L’arte di respirare di nuovo

L’arte di respirare di nuovo

Routine quotidiana

Ieri pomeriggio doveva essere un pomeriggio di studio come tutti gli altri nella mia routine di osteopata; i pazienti aspettano in sala d’attesa, nella speranza di non aspettare troppo; entrano in stanza, si accomodano, si lamentano dei loro dolori, delle cattive posture a lavoro; io ascolto, valuto il da farsi, cerco di far capire che come sempre la chiave di tutto è il movimento; ed alla fine il mondo continua a girare un po’ inclinato, come è solito fare. Invece quel pomeriggio no.

L’incontro inatteso

Entra una ragazza un po’ curva, come se la sua schiena trasportasse il peso della civiltà occidentale con i suoi giudizi e pregiudizi; la cosa che mi colpisce è il sorriso che nonostante tutto quel peso rimane lì, senza accennare una smorfia per tutto quello che si porta dentro.

Il peso invisibile

Si siede, inizia a raccontarmi la sua storia, fatta di esami clinici, visite di ogni tipo, recitando quasi un rosario con un ritmo cadenzato e preciso.A quel punto mi sono chiesto da dove partirà mai questo dolore e questo suo essere. Il dolore parte da qui, mi dice, indicando tutto. Una dichiarazione universale. In quel gesto c’era tutto: l’ufficio, il traffico, la famiglia, i rimorsi. Per lei era l’ultima spiaggia, mancava solo un pellegrinaggio. Dopo la nostra chiacchierata, sembrava più una confessione, abbiamo provato a fare qualche movimento insieme per comprendere un po’ meglio come riesca a muoversi nonostante il tutto.

Il respiro trattenuto

Le chiedo di respirare, ma nulla si muove, come se il diaframma stesse trattenendo troppi ricordi per lasciarsi andare all’esperienza più naturale di sempre come il respiro. Capisco quindi che il problema non sono i muscoli e le articolazioni che strattonano il corpo in tutti le direzioni, pur di avere un po’ di movimento e spazio, bensì sono i pensieri, i ricordi, i rimorsi.

Una strada diversa

Da lì la visita prende tutta un’altra strada; lei si sdraia sul lettino, che un po’ scricchiola come se anche lui sapesse che la ragazza, nonostante la sua esile corporatura, si porta dietro un baule di emozioni e sensazioni.

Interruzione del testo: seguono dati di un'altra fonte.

(* ===== verification/Kmalloc.v ===== *)
(** * The kmalloc front end of SLOB (project4/slob.c)

    [__kmalloc_node], [ksize] and [kfree] over the SLOB heap.  [kheap_ok s A K]
    is the heap invariant together with the objects [K] handed out (address to
    requested size): a small object has its size in the word before it, a
    large one is a run of pages with its size in [page.private]. *)

From S2P Require Import Prelude SlobPage SlobHeap SlobInv SlobFree SlobSpec.

Definition ARCH_KMALLOC_MINALIGN : Z := 4.
Definition ARCH_SLAB_MINALIGN : Z := 4.
Definition kmalloc_align : Z := Z.max ARCH_KMALLOC_MINALIGN ARCH_SLAB_MINALIGN.
Definition PAGE_SHIFT : Z := 12.

(** ** [get_order] *)

(** [do { size >>= 1; order++; } while (size);] *)
Fixpoint get_order_loop (fuel : nat) (size order : Z) : Z :=
  match fuel with
  | O => order
  | S fuel =>
      let size := Z.shiftr size 1 in
      let order := order + 1 in
      if size =? 0 then order else get_order_loop fuel size order
  end.

(** 32 rounds: the loop shifts a 32-bit word. *)
Definition get_order (size : Z) : Z :=
  get_order_loop 32 (Z.shiftr (u32 (size - 1)) (PAGE_SHIFT - 1)) (-1).

(** ** 32-bit words in memory *)

(** Byte accesses, for words that start at an odd address. *)
Definition load8 (a : Z) : slobM Z :=
  w ← load (a - a mod 2);
  mret (if a mod 2 =? 0 then u16 w mod 256 else u16 w / 256).
Definition store8 (a v : Z) : slobM unit :=
  w ← load (a - a mod 2);
  store (a - a mod 2)
    (s16 (if a mod 2 =? 0 then u16 w - u16 w mod 256 + u8 v else 256 * u8 v + u16 w mod 256)).

Definition load32 (a : Z) : slobM Z :=
  if a mod 2 =? 0 then
    lo ← load a;
    hi ← load (a + 2);
    mret (u16 lo + 65536 * u16 hi)
  else
    b0 ← load8 a;
    mid ← load (a + 1);
    b3 ← load8 (a + 3);
    mret (b0 + 256 * u16 mid + 16777216 * b3).
Definition store32 (a v : Z) : slobM unit :=
  if a mod 2 =? 0 then
    store a (s16 v) ;; store (a + 2) (s16 (v / 65536))
  else
    store8 a v ;; store (a + 1) (s16 (v / 256)) ;; store8 (a + 3) (v / 16777216).

(** ** kmalloc, kfree, ksize *)

Definition set_private (v : Z) (p : slob_page) : slob_page :=
  mk_slob_page (PageSlab p) (PageSlobFree p) (sp_units p) (sp_free p) (sp_mapping p) v
    (sp_count p) (sp_order p) (sp_compound p).

Definition __kmalloc_node `{PageAllocator} (size gfp : Z) : slobM Z :=
  let align := kmalloc_align in
  if size <? PAGE_SIZE - align then
    if size =? 0 then mret ZERO_SIZE_PTR
    else
      m ← slob_alloc (u32 (size + align)) gfp align;
      if m =? 0 then mret 0
      else store32 m size ;; mret (m + align)
  else
    let order := get_order size in
    let gfp := if negb (order =? 0) then Z.lor gfp __GFP_COMP else gfp in
    ret ← slob_new_pages gfp order;
    (if negb (ret =? 0) then update_sp (page_base ret) (set_private size) else mret tt) ;;
    mret ret.
(** ** Request functions that do not come back *)

(** The clustering request function never returns once there is a request
    on the queue: the request it fetches at the end of a round is dropped, so
    the loop goes on with one that is already completed and freed. *)
Theorem osurd_full_request_stuck fuel s s' :
  bq_queue (io_q s) ≠ [] → osurd_full_request fuel s ≠ Ok (tt, s').
Proof.
  intros Hq. unfold osurd_full_request, mbind, cmd_bind, on_q, zoom. cbn [dq_fetch blkq_driver]. unfold blk_fetch_request.
  destruct (bq_queue (io_q s)) as [|p ps]; [done|]. generalize (mk_io (mk_blkq ps (bq_reqs (io_q s))
    (bq_ended (io_q s))) (io_tfm s) (io_dev s) (io_mem s)). clear Hq.
  induction fuel as [|fuel IH]; intros t; [done|]. simpl. intros E.
  apply bind_inv in E as (r & t1 & _ & E). destruct (negb (cmd_fs r)).
  - apply bind_inv in E as (? & t2 & _ & E). by apply IH in E.
  - apply bind_inv in E as (? & t2 & _ & E). apply bind_inv in E as (more & t3 & _ & E).
    destruct more; [by apply IH in E|]. apply bind_inv in E as (? & t4 & _ & E). by apply IH in E.
Qed.
(* ===== verification/OsurdDev.v ===== *)
(** * The encrypted RAM disk, its life (project3/osurd.c, block/genhd.c)

    Opening and closing the device with the simulated media change, the
    geometry it reports, and the setting up and tearing down of the module with
    the resources it takes from the kernel.  The theorems show that the data is
    safe while somebody has the device open and erased only after the idle
    time, and what loading and unloading the module leaves behind, failures of
    the allocators included. *)

From stdpp Require Import strings.
From S2P Require Import Prelude Osurd.

(** ** Open, release and the media change *)

Definition HZ : Z := 1000.
Definition INVALIDATE_DELAY : Z := 30 * HZ.

(** The fields of [struct osurd_dev] that open and release work on, with the
    clock; [l_timer] is the expiry time of the timer while it is pending. *)
Record life := mk_life {
  users : Z; media_change : Z; l_timer : option Z; l_dev : osurd_dev; jiffies : Z
}.

Definition osurd_media_changed : cmd life Z := gets media_change.

Definition osurd_revalidate : cmd life Z := λ l,
  if media_change l =? 0 then Ok (0, l)
  else
    match dev_data (l_dev l) with
    | None => Fault
    | Some d => Ok (0, mk_life (users l) 0 (l_timer l)
                         (mk_dev (dev_size (l_dev l)) (Some (replicate (Z.to_nat (dev_size (l_dev l))) 0
                            ++ drop (Z.to_nat (dev_size (l_dev l))) d))) (jiffies l))
    end.

(** [check_disk_change] for a driver with the old [media_changed] method. *)
Definition check_disk_change : cmd life Z :=
  changed ← osurd_media_changed;
  if changed =? 0 then mret 0 else _ ← osurd_revalidate; mret 1.

Definition del_timer_sync_life : cmd life unit :=
  modify (λ l, mk_life (users l) (media_change l) None (l_dev l) (jiffies l)).
Definition set_users (n : Z) : cmd life unit :=
  modify (λ l, mk_life n (media_change l) (l_timer l) (l_dev l) (jiffies l)).

Definition osurd_open : cmd life Z :=
  _ ← del_timer_sync_life;
  l ← gets id;
  _ ← (if users l =? 0 then check_disk_change else mret 0);
  l ← gets id;
  _ ← set_users (s16 (users l + 1));
  mret 0.

Definition add_timer (expires : Z) : cmd life unit := λ l,
  match l_timer l with
  | Some _ => Fault
  | None => Ok (tt, mk_life (users l) (media_change l) (Some expires) (l_dev l) (jiffies l))
  end.

Definition osurd_release : cmd life Z :=
  l ← gets id;
  _ ← set_users (s16 (users l - 1));
  l ← gets id;
  _ ← (if users l =? 0 then add_timer (jiffies l + INVALIDATE_DELAY) else mret tt);
  mret 0.

(** The timer function; the timer is no longer pending when it runs. *)
Definition osurd_invalidate : cmd life unit := λ l,
  Ok (tt, mk_life (users l)
            (if negb (users l =? 0) || bool_decide (dev_data (l_dev l) = None) then media_change l else 1)
            (l_timer l) (l_dev l) (jiffies l)).

Definition osurd_getgeo (d : osurd_dev) : Z * Z * Z * Z :=
  let size := u32 (s32 (dev_size d * (hardsect_size / KERNEL_SECTOR_SIZE))) in
  (u16 (Z.shiftr (Z.land size (Z.lnot 0x3f)) 6), 4, 16, 0).

(** *** Runs

    The number of handles on the device; the block layer serialises open and
    release, and calls release once for each open. *)
Inductive life_step : life * nat → life * nat → Prop :=
| life_open l l' n : Z.of_nat n < 32767 → osurd_open l = Ok (0, l') → life_step (l, n) (l', S n)
| life_release l l' n : osurd_release l = Ok (0, l') → life_step (l, S n) (l', n)
| life_fire l l' n e : l_timer l = Some e → e ≤ jiffies l →
    osurd_invalidate (mk_life (users l) (media_change l) None (l_dev l) (jiffies l)) = Ok (tt, l') →
    life_step (l, n) (l', n)
| life_tick l n :
    life_step (l, n) (mk_life (users l) (media_change l) (l_timer l) (l_dev l) (jiffies l + 1), n).

Definition fresh_life (l : life) : Prop :=
  users l = 0 ∧ media_change l = 0 ∧ l_timer l = None ∧ is_Some (dev_data (l_dev l)).

Definition life_reachable : life * nat → Prop := reachable (λ '(l, n), fresh_life l ∧ n = 0%nat) life_step.

(** Users are counted right, and a device in use has neither a timer running
    nor a media change pending. *)
Definition life_inv (l : life) (n : nat) : Prop :=
  users l = Z.of_nat n ∧ Z.of_nat n ≤ 32767 ∧ is_Some (dev_data (l_dev l)) ∧
  (media_change l = 0 ∨ media_change l = 1) ∧
  ((0 < n)%nat → l_timer l = None ∧ media_change l = 0).
(** [__make_request] at [get_rq], as far as it succeeds at once; 0 when the task
    has to wait for a request and try again. *)
Definition make_request_get (b : bio) (batching : bool) (mem : option Z) : qM Z :=
  let rw_flags := Z.lor (Z.land (bi_rw b) REQ_WRITE) (if flagged (bi_rw b) REQ_SYNC then REQ_SYNC else 0) in
  p ← get_request rw_flags batching mem;
  if p =? 0 then mret 0 else rq_alter (init_request_from_bio b) p ;; mret p.

(** ** Merging (block/elevator.c, blk-merge.c) *)

Variable ops : elevator_ops.

Definition elv_iosched_allow_merge (p : Z) (b : bio) : bool :=
  match elevator_allow_merge_fn ops with Some f => negb (f p b =? 0) | None => true end.

Definition elv_rq_merge_ok (p : Z) (b : bio) : qM bool :=
  r ← rq_get p;
  if negb (rq_mergeable r) then mret false
  else
    f ← the (head (rq_bio r));
    if negb (same_bits REQ_DISCARD (bi_rw b) (bi_rw f)) then mret false
    else if negb (same_bits REQ_SECURE (bi_rw b) (bi_rw f)) then mret false
    else if negb (same_bits REQ_WRITE (bi_rw b) (rq_flags r)) then mret false
    else if negb (rq_disk r =? bi_disk b) || rq_special r then mret false
    else mret (elv_iosched_allow_merge p b).

Definition elv_try_merge (p : Z) (b : bio) : qM Z :=
  ok ← elv_rq_merge_ok p b;
  r ← rq_get p;
  if negb ok then mret ELEVATOR_NO_MERGE
  else if u64 (blk_rq_pos r + blk_rq_sectors r) =? bi_sector b then mret ELEVATOR_BACK_MERGE
  else if u64 (blk_rq_pos r - bio_sectors b) =? bi_sector b then mret ELEVATOR_FRONT_MERGE
  else mret ELEVATOR_NO_MERGE.

(** The kind of merge, and the request (0 when there is none). *)
Definition elv_merge (b : bio) : qM (Z * Z) :=
  if blk_queue_nomerges then mret (ELEVATOR_NO_MERGE, 0)
  else
    last ← gets (λ s, last_merge (q_io s));
    ret ← (if last =? 0 then mret ELEVATOR_NO_MERGE else elv_try_merge last b);
    if negb (ret =? ELEVATOR_NO_MERGE) then mret (ret, last)
    else if blk_queue_noxmerges then mret (ELEVATOR_NO_MERGE, 0)
    else
      p ← elv_rqhash_find (bi_sector b);
      ok ← (if p =? 0 then mret false else elv_rq_merge_ok p b);
      mret (if ok : bool then (ELEVATOR_BACK_MERGE, p) else (ELEVATOR_NO_MERGE, 0)).

Definition elv_merged_request (p type : Z) : qM unit :=
  (if type =? ELEVATOR_BACK_MERGE then elv_rqhash_reposition p else mret tt) ;;
  modify_io (io_last p).

Definition elv_merge_requests (req next : Z) : qM unit :=
  n ← rq_get next;
  let next_sorted := flagged (rq_flags n) REQ_SORTED in
  (match elevator_merge_req_fn ops with
   | Some f => if next_sorted then on_sched (λ env, f env req next) else mret tt
   | None => mret tt
   end) ;;
  elv_rqhash_reposition req ;;
  (if next_sorted then __elv_rqhash_del next ;; modify_io (io_sorted (-1)) else mret tt) ;;
  modify_io (io_last req).

Definition attempt_merge (req next : Z) : qM bool :=
  r ← rq_get req; n ← rq_get next;
  if negb (rq_mergeable r) || negb (rq_mergeable n) then mret false
  else if negb (same_bits REQ_DISCARD (rq_flags r) (rq_flags n)) then mret false
  else if negb (same_bits REQ_SECURE (rq_flags r) (rq_flags n)) then mret false
  else if negb (u64 (blk_rq_pos r + blk_rq_sectors r) =? blk_rq_pos n) then mret false
  else if negb (same_bits REQ_WRITE (rq_flags r) (rq_flags n)) || negb (rq_disk r =? rq_disk n) || rq_special n then mret false
  else
    ok ← ll_merge_requests_fn req next;
    if negb ok then mret false
    else
      (if flagged (Z.lor (rq_flags r) (rq_flags n)) REQ_MIXED_MERGE ||
          negb (same_bits REQ_FAILFAST_MASK (rq_flags r) (rq_flags n))
       then rq_alter blk_rq_set_mixed_merge req ;; rq_alter blk_rq_set_mixed_merge next else mret tt) ;;
      n ← rq_get next;
      rq_alter (λ r, with_len (u32 (data_len r + blk_rq_bytes n)) (with_bios (rq_bio r ++ rq_bio n) r)) req ;;
      elv_merge_requests req next ;;
      rq_alter (with_bios []) next ;;
      __blk_put_request next ;;
      mret true.
(* ===== verification/ElevatorSched.v ===== *)
(** * The contract of an I/O scheduler, noop and SSTF (block/noop-iosched.c)

    The elevator asks of a scheduler that it keeps the requests it is given in a
    list and hands them, one at a time, to [elv_dispatch_sort].  The class
    [SchedOk] states this; the noop scheduler keeps it, and so does SSTF as long
    as what lies behind its list head does not look like a near request. *)

From S2P Require Import Prelude BlkTypes BlkRequest ListHead Sstf Elevator.

(** ** The noop scheduler *)

Section Noop.
Context `{IoEnv}.

Definition noop_merged_requests (rq next : Z) : ioM unit := on_lists (list_del_init next).

Definition noop_dispatch : ioM Z :=
  empty ← on_lists (list_empty nd_queue);
  if negb empty then
    rq ← on_lists (get_next nd_queue);
    on_lists (list_del_init rq) ;;
    elv_dispatch_sort rq ;;
    mret 1
  else mret 0.

Definition noop_add_request (rq : Z) : ioM unit := on_lists (list_add_tail rq nd_queue).

Definition noop_former_request (rq : Z) : ioM Z :=
  p ← on_lists (get_prev rq); mret (if p =? nd_queue then 0 else p).

Definition noop_latter_request (rq : Z) : ioM Z :=
  n ← on_lists (get_next rq); mret (if n =? nd_queue then 0 else n).

Definition noop_init_queue : ioM unit := on_lists (INIT_LIST_HEAD nd_queue).

Definition noop_exit_queue : ioM unit := empty ← on_lists (list_empty nd_queue); check empty.
End Noop.

Definition elevator_noop : elevator_ops :=
  mk_ops (Some (λ _, noop_merged_requests)) None (@noop_dispatch) (@noop_add_request)
    (Some (@noop_former_request)) (Some (@noop_latter_request)).

Definition elevator_sstf : elevator_ops :=
  mk_ops None (Some sstf_deny_merge) (@sstf_dispatch) (@sstf_add_request) None None.

(** ** What the elevator relies on *)

Section Contract.
Context `{QueuePlace}.

(** Requests [l] wait in the scheduler, [D] in the dispatch queue. *)
Record lists_ok (s : ioq) (l D : list Z) : Prop := {
  lo_sched : dll (lists_mem s) nd_at l;
  lo_disp : dll (lists_mem s) head_at D;
  lo_apart y : y ∈ nd_at :: l → y ∉ head_at :: D;
  lo_nz : 0 ∉ l
}.

(** With what the scheduler keeps in [enqueue] and [queue_count]. *)
Definition sched_rep (inv : Z → Z → list Z → Prop) (s : ioq) (l D : list Z) : Prop :=
  lists_ok s l D ∧ inv (enqueue s) (queue_count s) l.

(** A request that is in neither list. *)
Definition apart_from (s : ioq) (l D : list Z) (p : Z) : Prop :=
  p ∉ nd_at :: l ∧ p ∉ head_at :: D ∧ is_Some (lists_mem s !! p) ∧ p ≠ 0 ∧ Z.of_nat (length l) + 1 < 2 ^ 31.

Definition same_books (s s' : ioq) : Prop :=
  (nr_sorted s', end_sector s', last_merge s', rq_hash s') = (nr_sorted s, end_sector s, last_merge s, rq_hash s).

(** Nothing outside the lists changes. *)
Definition only_lists (l D : list Z) (s s' : ioq) : Prop :=
  ∀ y, y ∉ nd_at :: l → y ∉ head_at :: D → lists_mem s' !! y = lists_mem s !! y.

Definition on_device (cap : Z) (m : gmap Z request) (l : list Z) : Prop :=
  m !! nd_at = None ∧ ∀ p, p ∈ l → ∃ r, m !! p = Some r ∧ 0 ≤ blk_rq_pos r < cap.
End Contract.

(** [cap] is the number of sectors of the device. *)
Class SchedOk `{QueuePlace} (ops : elevator_ops) (cap : Z) := {
  sched_inv : Z → Z → list Z → Prop;
  sched_add m s l D p :
    sched_rep sched_inv s l D → apart_from s l D p →
    ∃ s' l1 l2, elevator_add_req_fn ops (env_of m) p s = Ok (tt, s') ∧ l = l1 ++ l2 ∧
      sched_rep sched_inv s' (l1 ++ p :: l2) D ∧ same_books s s' ∧ only_lists (p :: l) D s s';
  sched_dispatch m s l D :
    sched_rep sched_inv s l D → on_device cap m l →
    (l = [] ∧ elevator_dispatch_fn ops (env_of m) s = Ok (0, s)) ∨
    ∃ l1 e l2 s' d1 d2, l = l1 ++ e :: l2 ∧ elevator_dispatch_fn ops (env_of m) s = Ok (1, s') ∧ D = d1 ++ d2 ∧
      sched_rep sched_inv s' (l1 ++ l2) (d1 ++ e :: d2) ∧ dispatch_effect e s s' ∧ only_lists l D s s';
  sched_merged m s l1 n l2 D req :
    match elevator_merge_req_fn ops with
    | Some f =>
        sched_rep sched_inv s (l1 ++ n :: l2) D →
        ∃ s', f (env_of m) req n s = Ok (tt, s') ∧ sched_rep sched_inv s' (l1 ++ l2) D ∧ same_books s s' ∧
          dll (lists_mem s') n [] ∧ only_lists (l1 ++ n :: l2) D s s'
    | None => elevator_former_req_fn ops = None ∧ elevator_latter_req_fn ops = None
    end;
  sched_former m s l D p f :
    elevator_former_req_fn ops = Some f → sched_rep sched_inv s l D → p ∈ l →
    ∃ q, f (env_of m) p s = Ok (q, s) ∧ (q = 0 ∨ q ∈ l ∧ q ≠ p);
  sched_latter m s l D p f :
    elevator_latter_req_fn ops = Some f → sched_rep sched_inv s l D → p ∈ l →
    ∃ q, f (env_of m) p s = Ok (q, s) ∧ (q = 0 ∨ q ∈ l ∧ q ≠ p)
}.

(** ** Noop keeps it *)

Section NoopOk.
Context `{QueuePlace}.

Lemma lists_ok_ext s s' l D : lists_mem s' = lists_mem s → lists_ok s l D → lists_ok s' l D.
Proof. intros E []. by split; rewrite ?E. Qed.

Lemma noop_dispatch_ok m s l D :
  lists_ok s l D →
  (l = [] ∧ @noop_dispatch (env_of m) s = Ok (0, s)) ∨
  ∃ e l2 s' d1 d2, l = e :: l2 ∧ @noop_dispatch (env_of m) s = Ok (1, s') ∧ D = d1 ++ d2 ∧
    lists_ok s' l2 (d1 ++ e :: d2) ∧ dispatch_effect e s s' ∧ only_lists l D s s'.
Proof.
  intros [Hd HD Ha Hz]. unfold noop_dispatch. cbn [nd_queue env_of].
  rewrite (bind_ok _ _ _ _ _ (on_lists_read _ _ _ (list_empty_dll _ _ _ Hd))).
  destruct l as [|e l2]; [by left|right]. rewrite bool_decide_eq_false_2 by done. cbn [negb].
  pose proof Hd as [_ Hs]. rewrite (bind_ok _ _ _ _ _ (on_lists_read _ _ _ (get_next_ok _ _ _ (seg_first _ _ _ _ Hs)))).
  change (default nd_at (head (e :: l2))) with e.
  destruct (list_del_init_dll _ _ [] e l2 Hd) as (m1 & E1 & Hd1 & He1 & F1).
  rewrite (bind_ok _ _ _ _ _ (on_lists_ok _ _ _ _ E1)).
  assert (e ∉ head_at :: D) as HeD by (apply Ha; set_solver).
  destruct (@elv_dispatch_sort_ok (env_of m) e (set_mem m1 s) D) as (m2 & d1 & d2 & E2 & -> & HD2 & _ & _ & F2).
  { eapply dll_ext; [done|]. intros y Hy. apply F1. intros Hc. apply (Ha y); [set_solver|done]. }
  { done. }
  { eapply dll_mapped; [done|set_solver]. }
  rewrite (bind_ok _ _ _ _ _ E2). eexists e, l2, _, d1, d2. split; [done|]. split; [reflexivity|]. split; [done|].
  pose proof Hd as [[Hn1 Hn2]%NoDup_cons _]. apply NoDup_cons in Hn2 as [He2 _].
  split; [|split; [done|]].
  - split; unfold dispatched; cbn [lists_mem].
    + eapply dll_ext; [exact Hd1|]. intros y Hy. apply F2. cbn [queue_head env_of].
      pose proof (Ha y ltac:(set_solver)). set_solver.
    + exact HD2.
    + intros y Hy. pose proof (Ha y ltac:(set_solver)). set_solver.
    + set_solver.
  - intros y H1 H2. unfold dispatched. cbn [lists_mem]. rewrite F2 by (cbn [queue_head env_of]; set_solver).
    cbn [lists_mem set_mem]. apply F1. set_solver.
Qed.

#[export] Program Instance noop_ok (cap : Z) : SchedOk elevator_noop cap := {| sched_inv := λ _ _ _, True |}.
Next Obligation.
  intros cap m s l D p [[Hd HD Ha Hz] _] (H1 & H2 & H3 & H4 & _). simpl. unfold noop_add_request. cbn [nd_queue env_of].
  rewrite <- (app_nil_r l) in Hd.
  destruct (list_add_tail_dll (lists_mem s) nd_at l [] nd_at p) as (m' & E & Hd' & F); [done|done|by rewrite app_nil_r|done|].
  rewrite app_nil_r in F. rewrite (on_lists_ok _ _ _ _ E). eexists _, l, []. rewrite app_nil_r.
  split_and!; [done|done| |done|intros y Hy1 Hy2; apply F; set_solver]. split; [|done]. split; cbn [lists_mem set_mem].
  - done.
  - eapply dll_ext; [done|]. intros y Hy. apply F. intros Hc. apply elem_of_cons in Hc as [->|Hc]; [done|by apply (Ha y)].
  - intros y Hy. destruct (decide (y = p)) as [->|]; [done|]. apply Ha. set_solver.
  - set_solver.
Qed.
Next Obligation.
  intros cap m s l D [Hl _] _. destruct (noop_dispatch_ok m s l D Hl) as [?|(e & l2 & s' & d1 & d2 & ? & ? & ? & ? & ? & ?)]; [by left|].
  right. by exists [], e, l2, s', d1, d2.
Qed.
Next Obligation.
  intros cap m s l1 n l2 D req. simpl. intros [[Hd HD Ha Hz] _]. unfold noop_merged_requests.
  destruct (list_del_init_dll _ _ _ _ _ Hd) as (m' & E & Hd' & Hn & F). rewrite (on_lists_ok _ _ _ _ E). eexists.
  split; [done|]. split_and!; [|done|done|intros y H1 H2; apply F; set_solver]. split; [|done]. split; cbn [lists_mem set_mem].
  - done.
  - eapply dll_ext; [done|]. intros y Hy. apply F. intros Hc. apply (Ha y); [set_solver|done].
  - intros y Hy. apply Ha. set_solver.
  - set_solver.
Qed.
Next Obligation.
  intros cap m s l D p f [= <-] [[Hd _ _ _] _] (l1 & l2 & ->)%list_elem_of_split. unfold noop_former_request.
  rewrite (bind_ok _ _ _ _ _ (on_lists_read _ _ _ (get_prev_ok _ _ _ (dll_prev _ _ _ _ _ Hd)))).
  eexists. split; [done|]. cbn [nd_queue env_of]. destruct (Z.eqb_spec (default nd_at (last l1)) nd_at) as [|Hne]; [by left|].
  right. destruct (last_elem_or l1 nd_at) as [|Hl]; [done|]. destruct Hd as [[_ Hnd]%NoDup_cons _].
  apply nodup_middle in Hnd as [[? ?] _]. set_solver.
Qed.
Next Obligation.
  intros cap m s l D p f [= <-] [[Hd _ _ _] _] (l1 & l2 & ->)%list_elem_of_split. unfold noop_latter_request.
  rewrite (bind_ok _ _ _ _ _ (on_lists_read _ _ _ (get_next_ok _ _ _ (dll_next _ _ _ _ _ Hd)))).
  eexists. split; [done|]. cbn [nd_queue env_of]. destruct (Z.eqb_spec (default nd_at (head l2)) nd_at) as [|Hne]; [by left|].
  right. destruct (head_elem_or l2 nd_at) as [|Hl]; [done|]. destruct Hd as [[_ Hnd]%NoDup_cons _].
  apply nodup_middle in Hnd as [[? ?] _]. set_solver.
Qed.
End NoopOk.

(** ** SSTF keeps it *)

(** What SSTF needs: the undeclared [position] is the loop cursor, and what lies
    behind the list head is farther from every sector of the device than any two
    sectors of it are from each other. *)
Class SstfPlace `{QueuePlace} (cap : Z) : Prop := {
  sstf_position x : stray_position x = x;
  sstf_far a b : 0 ≤ a < cap → 0 ≤ b < cap →
    kabs (u32 (u32 a - u32 b)) < kabs (u32 (u32 a - u32 (stray_sector nd_at)))
}.

Section SstfOk.
Context `{QueuePlace} (cap : Z) `{!SstfPlace cap}.

Definition sstf_inv (e c : Z) (l : list Z) : Prop :=
  c = Z.of_nat (length l) ∧ Z.of_nat (length l) < 2 ^ 31 ∧ (l ≠ [] → e ∈ l).

Lemma sstf_queue_ok m s l D : sched_rep sstf_inv s l D ↔ @queue_ok (env_of m) s l D.
Proof.
  split.
  - intros [[] (? & ? & ?)]. by split.
  - intros []. by split; [split|].
Qed.

Lemma on_device_far m l : on_device cap m l → @far_head (env_of m) l.
Proof.
  intros [Hn Hd] x y (r1 & E1 & ?)%Hd (r2 & E2 & ?)%Hd. cbn [sector nd_queue env_of]. rewrite E1, E2, Hn. by apply sstf_far.
Qed.

Lemma sstf_dispatch_sched m s l D :
  sched_rep sstf_inv s l D → on_device cap m l →
  (l = [] ∧ @sstf_dispatch (env_of m) s = Ok (0, s)) ∨
  ∃ l1 e l2 s' d1 d2, l = l1 ++ e :: l2 ∧ @sstf_dispatch (env_of m) s = Ok (1, s') ∧ D = d1 ++ d2 ∧
    sched_rep sstf_inv s' (l1 ++ l2) (d1 ++ e :: d2) ∧ dispatch_effect e s s' ∧ only_lists l D s s'.
Proof.
  intros Hq%(sstf_queue_ok m) Hd%on_device_far. destruct l as [|x l]; [left; split; [done|by eapply dispatch_empty]|right].
  assert (enqueue s ∈ x :: l) as (l1 & l2 & Hl)%list_elem_of_split by by apply (q_enq _ _ _ Hq).
  rewrite Hl in *. destruct (dispatch_step s l1 (enqueue s) l2 D Hq eq_refl)
    as (s' & d1 & d2 & E & HD & _ & _ & He & _ & Hf & Hm & _ & Hok).
  exists l1, (enqueue s), l2, s', d1, d2. split_and!; try done. apply (sstf_queue_ok m), Hok.
  intros Hne. rewrite He. by apply far_next.
Qed.

#[export] Program Instance sstf_ok : SchedOk elevator_sstf cap := {| sched_inv := sstf_inv |}.
Next Obligation.
  intros m s l D p Hq%(sstf_queue_ok m) Hp.
  destruct (sstf_add_step p s l D Hq) as (s' & l1 & l2 & E & Hl & Hq' & [Hb Hm]); [done|intros; apply sstf_position|].
  exists s', l1, l2. split_and!; try done; [by apply (sstf_queue_ok m)|]. intros y H1 H2. apply Hm. cbn [nd_queue env_of]. set_solver.
Qed.
Next Obligation. intros m s l D. apply sstf_dispatch_sched. Qed.
Next Obligation. done. Qed.
Next Obligation. done. Qed.
Next Obligation. done. Qed.
End SstfOk.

Decido quindi di utilizzare una chiave di accesso un po’ diversa, d’altronde, lei non era un paziente come tutti gli altri di quel pomeriggio. La prima cosa sulla quale pongo l’attenzione è la cervicale, e lì, con i miei strumenti, le mani, inizio a sondare il terreno, come se le mie mani si muovessero in un campo minato, dove basta un passo sbagliato per rovinare tutto. L’unica cosa da fare rimane seguire una strada precisa, aprire delicatamente quel baule che porta con sé, con l’ausilio di tecniche dolci, con il solo scopo di alleggerire un po’ alla volta tutto quel peso ed è durante queste tecniche che l’inevitabile è avvenuto.

Lacrime e liberazione

Le sue lacrime cadono dapprima frenate, come se volesse trattenerle perché parte integrante del suo essere, ma poi tutto cambia ed iniziano a scorrere come un rubinetto aperto. Eccola lì, la chiave giusta, rilassare la cervicale, trattare il diaframma, mobilizzare il costato ma soprattutto farla concentrare sul suo respiro, non serviva altro, solo qualcuno che avesse semplicemente un tocco terapeutico e che l’aiutasse a ricordare come si respira. D’altronde anche la letteratura scientifica parla di “tocco terapeutico”. Il tempo passa, la gabbia toracica torna a muoversi, l’aria nella stanza ha un peso diverso, la terra adesso ha un respiro in più. “Mi sento più leggera” dice, Sorrido, “Certo che si” “Hai lasciato metà delle tensioni sul lettino” e forse penso, hai svuotato una parte del tuo baule.

La magia del mestiere

Finisce la visita, Mi lavo le mani, ma non del tutto, un pezzo di storia è rimasta lì, nel via vai dei pazienti di quel
giorno. È il prezzo di questo mestiere, Ma forse anche un po’ la sua magia.